ABOUT THIS EXERCISE - Give only the number of lines in the records that contain the word "exact".

SOURCE RECORDS -
########

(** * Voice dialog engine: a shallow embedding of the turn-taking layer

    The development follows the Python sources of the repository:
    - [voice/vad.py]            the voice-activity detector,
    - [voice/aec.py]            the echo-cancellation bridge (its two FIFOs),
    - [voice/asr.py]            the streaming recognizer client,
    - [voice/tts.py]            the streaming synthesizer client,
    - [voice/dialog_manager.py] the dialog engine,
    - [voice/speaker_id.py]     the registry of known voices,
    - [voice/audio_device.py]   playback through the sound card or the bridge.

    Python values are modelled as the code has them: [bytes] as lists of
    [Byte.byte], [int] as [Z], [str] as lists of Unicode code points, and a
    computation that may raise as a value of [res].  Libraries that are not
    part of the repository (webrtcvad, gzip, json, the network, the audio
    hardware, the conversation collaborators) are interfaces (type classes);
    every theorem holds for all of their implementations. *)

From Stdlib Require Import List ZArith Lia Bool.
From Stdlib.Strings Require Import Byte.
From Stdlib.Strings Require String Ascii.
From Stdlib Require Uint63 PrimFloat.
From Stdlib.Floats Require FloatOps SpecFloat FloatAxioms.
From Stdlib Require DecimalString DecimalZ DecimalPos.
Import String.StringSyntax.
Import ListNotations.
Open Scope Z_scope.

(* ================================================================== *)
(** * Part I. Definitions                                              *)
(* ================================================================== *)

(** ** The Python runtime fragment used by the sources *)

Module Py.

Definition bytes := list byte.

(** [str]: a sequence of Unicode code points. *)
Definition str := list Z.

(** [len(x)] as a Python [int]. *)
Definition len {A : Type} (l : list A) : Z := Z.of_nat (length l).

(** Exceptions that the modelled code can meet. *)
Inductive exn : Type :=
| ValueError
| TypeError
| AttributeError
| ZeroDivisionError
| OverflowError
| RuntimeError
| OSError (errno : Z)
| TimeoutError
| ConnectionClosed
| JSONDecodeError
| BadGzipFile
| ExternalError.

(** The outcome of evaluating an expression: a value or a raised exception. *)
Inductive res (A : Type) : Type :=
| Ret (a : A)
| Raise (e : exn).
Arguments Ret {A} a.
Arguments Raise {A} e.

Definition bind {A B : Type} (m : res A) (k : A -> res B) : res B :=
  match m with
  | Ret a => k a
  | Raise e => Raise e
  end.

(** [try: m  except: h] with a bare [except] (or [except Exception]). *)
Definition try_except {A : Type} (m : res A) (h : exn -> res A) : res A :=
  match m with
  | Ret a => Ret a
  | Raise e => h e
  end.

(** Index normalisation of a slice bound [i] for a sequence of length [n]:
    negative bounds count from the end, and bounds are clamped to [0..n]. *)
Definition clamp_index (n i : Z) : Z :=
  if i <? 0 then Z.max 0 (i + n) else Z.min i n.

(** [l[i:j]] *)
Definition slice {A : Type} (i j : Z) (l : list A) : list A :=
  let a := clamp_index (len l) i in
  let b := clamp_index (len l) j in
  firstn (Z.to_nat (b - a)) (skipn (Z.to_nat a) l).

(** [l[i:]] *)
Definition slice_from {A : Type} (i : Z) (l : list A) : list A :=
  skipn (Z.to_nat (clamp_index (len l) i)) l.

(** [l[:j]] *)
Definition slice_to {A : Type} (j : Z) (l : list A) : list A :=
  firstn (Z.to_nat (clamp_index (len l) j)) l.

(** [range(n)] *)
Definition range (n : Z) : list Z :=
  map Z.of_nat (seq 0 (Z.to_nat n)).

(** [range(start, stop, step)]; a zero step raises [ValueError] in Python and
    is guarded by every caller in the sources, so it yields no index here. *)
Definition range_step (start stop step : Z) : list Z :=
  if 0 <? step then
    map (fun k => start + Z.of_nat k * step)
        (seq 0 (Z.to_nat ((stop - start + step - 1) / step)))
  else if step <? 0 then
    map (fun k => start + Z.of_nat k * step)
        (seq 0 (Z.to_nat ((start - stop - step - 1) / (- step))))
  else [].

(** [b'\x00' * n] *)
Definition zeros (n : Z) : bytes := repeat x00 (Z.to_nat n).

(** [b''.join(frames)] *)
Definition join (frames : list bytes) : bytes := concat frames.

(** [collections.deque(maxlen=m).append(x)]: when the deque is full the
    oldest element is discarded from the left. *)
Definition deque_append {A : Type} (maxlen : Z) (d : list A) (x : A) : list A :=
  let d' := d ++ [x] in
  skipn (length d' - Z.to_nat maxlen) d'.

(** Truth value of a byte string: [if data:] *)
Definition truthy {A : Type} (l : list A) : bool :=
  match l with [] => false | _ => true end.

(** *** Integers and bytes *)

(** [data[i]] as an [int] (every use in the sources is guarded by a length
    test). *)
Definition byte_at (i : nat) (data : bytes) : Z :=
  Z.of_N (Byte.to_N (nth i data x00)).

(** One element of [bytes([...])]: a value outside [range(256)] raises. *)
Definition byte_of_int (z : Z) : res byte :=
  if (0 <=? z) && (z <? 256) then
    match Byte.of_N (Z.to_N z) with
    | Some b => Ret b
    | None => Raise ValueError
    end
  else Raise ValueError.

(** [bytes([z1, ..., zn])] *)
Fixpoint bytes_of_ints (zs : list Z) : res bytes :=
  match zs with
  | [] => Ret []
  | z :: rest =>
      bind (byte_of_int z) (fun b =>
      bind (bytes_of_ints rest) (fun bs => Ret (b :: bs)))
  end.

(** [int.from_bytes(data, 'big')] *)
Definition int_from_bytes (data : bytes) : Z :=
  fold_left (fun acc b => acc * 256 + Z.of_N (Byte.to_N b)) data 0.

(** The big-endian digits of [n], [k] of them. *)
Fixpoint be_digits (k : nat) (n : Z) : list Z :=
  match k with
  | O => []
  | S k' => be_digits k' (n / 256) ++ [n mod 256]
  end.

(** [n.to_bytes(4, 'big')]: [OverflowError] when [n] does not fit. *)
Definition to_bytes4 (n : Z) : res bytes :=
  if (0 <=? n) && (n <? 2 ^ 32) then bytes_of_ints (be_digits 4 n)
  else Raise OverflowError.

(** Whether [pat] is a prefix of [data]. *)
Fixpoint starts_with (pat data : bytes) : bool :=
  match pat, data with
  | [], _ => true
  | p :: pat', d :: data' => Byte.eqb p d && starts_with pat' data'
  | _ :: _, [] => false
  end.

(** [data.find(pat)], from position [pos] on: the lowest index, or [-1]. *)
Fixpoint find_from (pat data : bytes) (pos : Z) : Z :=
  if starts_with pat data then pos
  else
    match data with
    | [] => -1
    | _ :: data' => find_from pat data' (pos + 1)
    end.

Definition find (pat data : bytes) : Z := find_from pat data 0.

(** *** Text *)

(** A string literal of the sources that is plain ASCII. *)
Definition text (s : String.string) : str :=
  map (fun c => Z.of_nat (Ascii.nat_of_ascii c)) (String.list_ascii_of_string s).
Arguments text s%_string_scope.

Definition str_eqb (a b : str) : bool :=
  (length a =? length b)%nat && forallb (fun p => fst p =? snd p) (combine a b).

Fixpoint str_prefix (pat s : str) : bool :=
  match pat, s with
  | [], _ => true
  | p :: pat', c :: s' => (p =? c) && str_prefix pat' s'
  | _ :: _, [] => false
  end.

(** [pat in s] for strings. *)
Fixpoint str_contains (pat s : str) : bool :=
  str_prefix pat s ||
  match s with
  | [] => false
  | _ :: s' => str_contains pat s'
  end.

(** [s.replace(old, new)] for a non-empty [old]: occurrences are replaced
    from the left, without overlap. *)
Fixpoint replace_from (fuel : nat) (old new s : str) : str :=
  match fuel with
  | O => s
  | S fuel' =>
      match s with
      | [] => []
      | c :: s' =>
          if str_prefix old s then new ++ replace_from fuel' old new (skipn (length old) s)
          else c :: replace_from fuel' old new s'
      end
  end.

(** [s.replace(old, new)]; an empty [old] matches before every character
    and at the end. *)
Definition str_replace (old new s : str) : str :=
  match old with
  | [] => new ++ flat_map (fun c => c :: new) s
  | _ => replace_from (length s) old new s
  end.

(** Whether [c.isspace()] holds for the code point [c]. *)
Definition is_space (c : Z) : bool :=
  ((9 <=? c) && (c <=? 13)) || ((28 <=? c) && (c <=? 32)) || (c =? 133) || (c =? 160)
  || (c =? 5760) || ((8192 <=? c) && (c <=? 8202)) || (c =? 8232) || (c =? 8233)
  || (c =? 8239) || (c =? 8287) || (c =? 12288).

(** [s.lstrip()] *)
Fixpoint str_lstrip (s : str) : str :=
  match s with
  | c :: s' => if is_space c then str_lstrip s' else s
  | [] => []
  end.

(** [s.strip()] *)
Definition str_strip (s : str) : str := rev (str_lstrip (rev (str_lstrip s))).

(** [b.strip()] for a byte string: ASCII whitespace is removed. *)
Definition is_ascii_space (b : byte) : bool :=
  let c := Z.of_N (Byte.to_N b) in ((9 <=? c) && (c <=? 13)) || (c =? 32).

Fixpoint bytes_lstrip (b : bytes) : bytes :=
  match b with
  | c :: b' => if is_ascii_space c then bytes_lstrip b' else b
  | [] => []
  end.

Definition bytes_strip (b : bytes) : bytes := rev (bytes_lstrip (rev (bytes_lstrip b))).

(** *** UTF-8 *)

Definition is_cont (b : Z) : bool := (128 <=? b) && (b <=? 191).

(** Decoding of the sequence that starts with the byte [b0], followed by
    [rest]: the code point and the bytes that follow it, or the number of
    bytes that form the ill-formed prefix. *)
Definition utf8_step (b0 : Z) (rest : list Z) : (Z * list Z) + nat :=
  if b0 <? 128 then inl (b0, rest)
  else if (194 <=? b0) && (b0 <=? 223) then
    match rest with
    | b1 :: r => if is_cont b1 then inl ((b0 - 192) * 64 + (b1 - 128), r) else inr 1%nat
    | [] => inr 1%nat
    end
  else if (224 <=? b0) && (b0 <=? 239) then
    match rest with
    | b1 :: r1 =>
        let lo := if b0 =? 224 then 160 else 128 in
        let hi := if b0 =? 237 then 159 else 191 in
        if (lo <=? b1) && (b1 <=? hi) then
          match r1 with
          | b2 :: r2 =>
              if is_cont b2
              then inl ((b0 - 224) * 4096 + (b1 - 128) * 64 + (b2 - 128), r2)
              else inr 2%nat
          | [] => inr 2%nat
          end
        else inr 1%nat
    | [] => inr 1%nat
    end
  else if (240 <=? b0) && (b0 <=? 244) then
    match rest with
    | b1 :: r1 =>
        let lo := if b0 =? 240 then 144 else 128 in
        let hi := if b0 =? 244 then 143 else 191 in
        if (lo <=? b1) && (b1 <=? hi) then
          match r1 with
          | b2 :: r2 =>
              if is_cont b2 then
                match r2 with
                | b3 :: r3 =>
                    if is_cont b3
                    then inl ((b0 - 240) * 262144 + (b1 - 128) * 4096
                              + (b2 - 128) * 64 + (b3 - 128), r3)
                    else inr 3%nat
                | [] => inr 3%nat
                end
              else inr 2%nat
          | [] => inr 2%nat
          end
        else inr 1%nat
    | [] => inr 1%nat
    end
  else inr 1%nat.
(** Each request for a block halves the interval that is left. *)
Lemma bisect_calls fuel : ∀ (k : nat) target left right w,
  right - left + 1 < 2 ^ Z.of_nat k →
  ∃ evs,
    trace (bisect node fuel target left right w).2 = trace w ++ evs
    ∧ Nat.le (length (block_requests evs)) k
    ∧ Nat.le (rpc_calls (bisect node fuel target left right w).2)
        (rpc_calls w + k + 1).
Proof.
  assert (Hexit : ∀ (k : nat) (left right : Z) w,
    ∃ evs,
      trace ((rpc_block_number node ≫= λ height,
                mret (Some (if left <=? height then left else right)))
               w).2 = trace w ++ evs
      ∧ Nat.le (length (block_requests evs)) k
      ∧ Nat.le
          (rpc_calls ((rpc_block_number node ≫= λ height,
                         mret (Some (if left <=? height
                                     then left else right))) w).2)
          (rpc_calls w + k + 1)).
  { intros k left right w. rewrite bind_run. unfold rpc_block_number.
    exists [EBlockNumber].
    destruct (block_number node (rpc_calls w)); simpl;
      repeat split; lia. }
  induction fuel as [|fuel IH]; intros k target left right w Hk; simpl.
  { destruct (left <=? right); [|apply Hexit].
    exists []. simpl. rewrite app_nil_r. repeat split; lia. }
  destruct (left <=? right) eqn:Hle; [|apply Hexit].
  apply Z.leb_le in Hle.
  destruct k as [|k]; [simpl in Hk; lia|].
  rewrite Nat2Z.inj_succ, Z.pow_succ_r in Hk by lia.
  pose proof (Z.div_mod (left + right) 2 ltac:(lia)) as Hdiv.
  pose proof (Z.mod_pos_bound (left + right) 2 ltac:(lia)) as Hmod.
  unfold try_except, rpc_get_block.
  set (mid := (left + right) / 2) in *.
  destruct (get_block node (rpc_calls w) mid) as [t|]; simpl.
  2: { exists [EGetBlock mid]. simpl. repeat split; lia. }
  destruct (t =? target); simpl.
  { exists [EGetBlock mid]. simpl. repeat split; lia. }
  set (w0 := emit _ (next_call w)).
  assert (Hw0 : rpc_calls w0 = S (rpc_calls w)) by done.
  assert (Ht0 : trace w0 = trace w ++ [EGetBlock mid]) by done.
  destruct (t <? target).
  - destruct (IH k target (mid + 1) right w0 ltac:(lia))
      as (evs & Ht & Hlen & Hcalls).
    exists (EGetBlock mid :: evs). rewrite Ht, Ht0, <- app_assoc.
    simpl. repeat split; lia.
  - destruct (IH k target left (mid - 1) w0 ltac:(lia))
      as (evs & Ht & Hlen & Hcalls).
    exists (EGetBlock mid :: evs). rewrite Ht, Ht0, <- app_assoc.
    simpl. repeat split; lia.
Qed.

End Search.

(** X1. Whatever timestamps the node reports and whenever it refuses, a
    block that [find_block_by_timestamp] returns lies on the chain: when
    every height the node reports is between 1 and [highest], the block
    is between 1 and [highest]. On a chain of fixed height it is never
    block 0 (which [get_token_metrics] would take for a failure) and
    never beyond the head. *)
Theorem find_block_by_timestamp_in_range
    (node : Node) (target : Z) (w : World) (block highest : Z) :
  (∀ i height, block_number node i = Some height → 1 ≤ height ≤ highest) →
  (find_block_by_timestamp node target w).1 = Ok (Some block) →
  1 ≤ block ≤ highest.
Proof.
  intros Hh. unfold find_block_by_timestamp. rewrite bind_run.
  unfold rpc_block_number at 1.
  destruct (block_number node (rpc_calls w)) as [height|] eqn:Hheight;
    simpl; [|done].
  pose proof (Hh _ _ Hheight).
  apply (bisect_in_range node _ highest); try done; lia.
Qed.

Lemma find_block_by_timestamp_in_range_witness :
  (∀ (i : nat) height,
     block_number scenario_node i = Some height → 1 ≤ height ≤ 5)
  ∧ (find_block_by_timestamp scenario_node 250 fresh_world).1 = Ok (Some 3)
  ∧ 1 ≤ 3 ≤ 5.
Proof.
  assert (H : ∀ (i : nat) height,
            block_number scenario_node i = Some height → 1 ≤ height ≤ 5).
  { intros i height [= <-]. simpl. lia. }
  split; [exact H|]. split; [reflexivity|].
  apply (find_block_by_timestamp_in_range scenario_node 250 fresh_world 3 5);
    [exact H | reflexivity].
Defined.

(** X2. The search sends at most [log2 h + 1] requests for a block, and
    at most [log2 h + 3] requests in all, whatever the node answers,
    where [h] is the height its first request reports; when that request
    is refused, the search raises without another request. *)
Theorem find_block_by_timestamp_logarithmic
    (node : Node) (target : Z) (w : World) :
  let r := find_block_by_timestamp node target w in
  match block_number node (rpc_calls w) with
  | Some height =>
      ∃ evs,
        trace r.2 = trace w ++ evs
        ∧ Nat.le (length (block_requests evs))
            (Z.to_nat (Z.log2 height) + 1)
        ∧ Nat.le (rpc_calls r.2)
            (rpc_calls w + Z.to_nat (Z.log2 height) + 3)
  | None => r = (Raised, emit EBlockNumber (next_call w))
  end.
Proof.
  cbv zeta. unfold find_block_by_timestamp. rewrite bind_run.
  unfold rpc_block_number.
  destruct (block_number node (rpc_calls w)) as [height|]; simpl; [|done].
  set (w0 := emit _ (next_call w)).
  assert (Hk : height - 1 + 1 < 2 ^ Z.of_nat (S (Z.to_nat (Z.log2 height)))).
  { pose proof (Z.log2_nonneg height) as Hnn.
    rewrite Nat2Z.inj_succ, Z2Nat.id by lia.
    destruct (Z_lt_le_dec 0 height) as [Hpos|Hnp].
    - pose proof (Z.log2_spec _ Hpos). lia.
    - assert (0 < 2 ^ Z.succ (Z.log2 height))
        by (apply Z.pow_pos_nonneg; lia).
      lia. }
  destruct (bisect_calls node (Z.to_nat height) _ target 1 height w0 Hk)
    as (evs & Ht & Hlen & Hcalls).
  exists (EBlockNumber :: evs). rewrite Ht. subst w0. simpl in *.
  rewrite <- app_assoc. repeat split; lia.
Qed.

########

SOLUTION TO THE PROBLEM - 2